The trial centered on a Mafia-run enterprise that distributed vast quantities of heroin and cocaine in the United States, and then laundered the cash before sending it back to the suppliers in Sicily. The U.S. defendants utilized a number of independently owned pizza parlors as fronts for narcotics sales and collections – hence the name “Pizza Connection”. Evidence at the trial proved that the enterprise shipped no less than $1.6 billion of heroin to the U.S. between 1975 and April 1984. Arrests of scores of conspirators were coordinated in the U.S., Italy, Switzerland and Spain on April 9, 1984, following the capture of Gaetano Badalamenti and several family members the previous day in Madrid, Spain. Badalamenti was the former boss of the Sicilian Mafia, and a key supplier of heroin and cocaine to the U.S. Mafia distributors.

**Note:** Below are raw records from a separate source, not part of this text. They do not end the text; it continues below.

(** Rounding a value of known size. *)
Lemma ctx_round_within x b : (Qabs (this x) <= b)%Q ->
  (this x - unit_roundoff * b <= this (ctx_round x)
   /\ this (ctx_round x) <= this x + unit_roundoff * b)%Q.
Proof.
  intros H. destruct (ctx_round_bounds x) as [Hlo Hhi].
  assert (unit_roundoff * Qabs (this x) <= unit_roundoff * b)%Q
    by (apply Qmult_le_l; [by vm_compute|done]).
  lra.
Qed.

Lemma abs_within (x b : Q) : (- b <= x)%Q -> (x <= b)%Q -> (Qabs x <= b)%Q.
Proof. intros. apply Qabs_Qle_condition. lra. Qed.

(** One rounding step on an expression of value [e] and size [b], with the
    relative error written out for the linear solver. *)
Lemma ctx_step x (e b : Q) : (this x == e)%Q -> (- b <= e)%Q -> (e <= b)%Q ->
  (e - (5 # 10000000000000000000000000000) * b <= this (ctx_round x)
   /\ this (ctx_round x) <= e + (5 # 10000000000000000000000000000) * b)%Q.
Proof.
  intros He H1 H2. pose proof (ctx_round_within x b) as H. rewrite He in H.
  apply H. by apply abs_within.
Qed.

Lemma ctx_div_ok a b : b <> dec 0 0 -> ctx_div a b = Ok (ctx_round (a / b)%Qc).
Proof. intros H. unfold ctx_div, dec_eqb. by rewrite bool_decide_false. Qed.

Lemma three_div a : ctx_div a THREE = Ok (ctx_round (a / THREE)%Qc).
Proof. apply ctx_div_ok. intros H%(f_equal this). vm_compute in H. discriminate. Qed.
Lemma two_div a : ctx_div a TWO = Ok (ctx_round (a / TWO)%Qc).
Proof. apply ctx_div_ok. intros H%(f_equal this). vm_compute in H. discriminate. Qed.
(* ===== verification/PyTime.v ===== *)
(** Dates, times, instants and time zones as the source uses Python's
    [datetime] and [zoneinfo].

    Everything is an integer number of microseconds ([datetime]'s resolution):
    a UTC instant counts from the Unix epoch, a time of day from midnight, a
    naive exchange-local ("wall") datetime from midnight of 1970-01-01 on the
    local clock, a [timedelta] is a difference.  A [date] is its day number with
    1970-01-01 as 0.  Aware datetimes that carry the same [ZoneInfo] are compared
    and subtracted on the wall clock by Python, and adding a [timedelta] moves
    the wall clock; only [astimezone] consults the zone. *)
From S2P Require Import Prelude.

Local Open Scope Z_scope.

Abbreviation instant := Z (only parsing).
Abbreviation wall := Z (only parsing).
Abbreviation date := Z (only parsing).
Abbreviation time := Z (only parsing).
Abbreviation timedelta := Z (only parsing).

Definition us_per_second : Z := 1000000.
Definition us_per_minute : Z := 60 * us_per_second.
Definition us_per_day : Z := 86400 * us_per_second.

(** [time(h, m)] *)
Definition hm (h m : Z) : time := h * 60 * us_per_minute + m * us_per_minute.

(** [datetime.combine(d, t)] on the wall clock, and its two projections. *)
Definition combine (d : date) (t : time) : wall := d * us_per_day + t.
Definition wall_date (w : wall) : date := w / us_per_day.
Definition wall_time (w : wall) : time := w mod us_per_day.

(** [date.weekday()]: Monday is 0; 1970-01-01 was a Thursday. *)
Definition weekday (d : date) : Z := (d + 3) mod 7.

(** A time of day as [datetime.time] allows it. *)
Definition valid_time (t : time) : bool := (0 <=? t) && (t <? us_per_day).

(** A [datetime] argument before validation: naive, or aware with its instant. *)
Inductive pydatetime : Type :=
| Naive (w : wall)
| Aware (i : instant).

(** [zoneinfo.ZoneInfo]: the time-zone database is data outside the repository,
    so a zone is a parameter with the two conversions [astimezone] performs
    ([wall_to_utc] with [fold=0], the only fold the code builds). *)
Record ZoneInfo : Type := {
  zone_key : string;
  utc_to_wall : instant -> wall;
  wall_to_utc : wall -> instant;
}.

(** What the time-zone database documents for a zone without transitions, such
    as Asia/Kolkata (+05:30 since 1945): a constant offset both ways. *)
Class FixedOffset (tz : ZoneInfo) (offset : timedelta) : Prop := {
  fixed_to_wall : forall i, utc_to_wall tz i = i + offset;
  fixed_to_utc : forall w, wall_to_utc tz w = w - offset;
}.

(** [instant.astimezone(tz).date()] and [.time()] *)
Definition local_date (tz : ZoneInfo) (i : instant) : date := wall_date (utc_to_wall tz i).
Definition local_time (tz : ZoneInfo) (i : instant) : time := wall_time (utc_to_wall tz i).

(** The exchange zone of the deployment. *)
Definition kolkata : ZoneInfo := {|
  zone_key := "Asia/Kolkata";
  utc_to_wall := fun i => i + 19800 * us_per_second;
  wall_to_utc := fun w => w - 19800 * us_per_second;
|}.

#[global] Instance kolkata_fixed : FixedOffset kolkata (19800 * us_per_second).
Proof. by split. Qed.

(** * Lemmas *)

Lemma us_per_day_pos : 0 < us_per_day.
Proof. reflexivity. Qed.

Lemma wall_date_combine d t : valid_time t = true -> wall_date (combine d t) = d.
Proof.
  unfold valid_time, wall_date, combine. intros H. zbool. pose proof us_per_day_pos.
  rewrite Z.div_add_l by lia. rewrite Z.div_small by lia. lia.
Qed.

Lemma wall_time_combine d t : valid_time t = true -> wall_time (combine d t) = t.
Proof.
  unfold valid_time, wall_time, combine. intros H. zbool. pose proof us_per_day_pos.
  rewrite Z.add_comm, Z.mod_add by lia. by apply Z.mod_small.
Qed.

Lemma combine_date_time w : combine (wall_date w) (wall_time w) = w.
Proof.
  unfold combine, wall_date, wall_time. pose proof us_per_day_pos.
  pose proof (Z.div_mod w us_per_day). lia.
Qed.

Lemma wall_time_valid w : valid_time (wall_time w) = true.
Proof.
  unfold valid_time, wall_time. pose proof us_per_day_pos.
  pose proof (Z.mod_pos_bound w us_per_day). lia.
Qed.

Lemma utc_wall_roundtrip tz off `{!FixedOffset tz off} i :
  wall_to_utc tz (utc_to_wall tz i) = i.
Proof. rewrite fixed_to_wall, fixed_to_utc. lia. Qed.

Lemma wall_utc_roundtrip tz off `{!FixedOffset tz off} w :
  utc_to_wall tz (wall_to_utc tz w) = w.
Proof. rewrite fixed_to_wall, fixed_to_utc. lia. Qed.

#[export] Hint Resolve wall_time_valid us_per_day_pos : apex.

The arrests were carried out by U.S. authorities, including the Federal Bureau of Investigation, the Drug Enforcement Administration, the U.S. Customs Service and the New York City Police Department, who worked in extremely close cooperation with the Italian National Police and prosecutors, as well as the Swiss authorities. The arrests followed a two-year investigation carried out by U.S. and Italian authorities who shared highly sensitive information and agreed to coordinate their efforts to strike the U.S./Italian mafia-narcotics business.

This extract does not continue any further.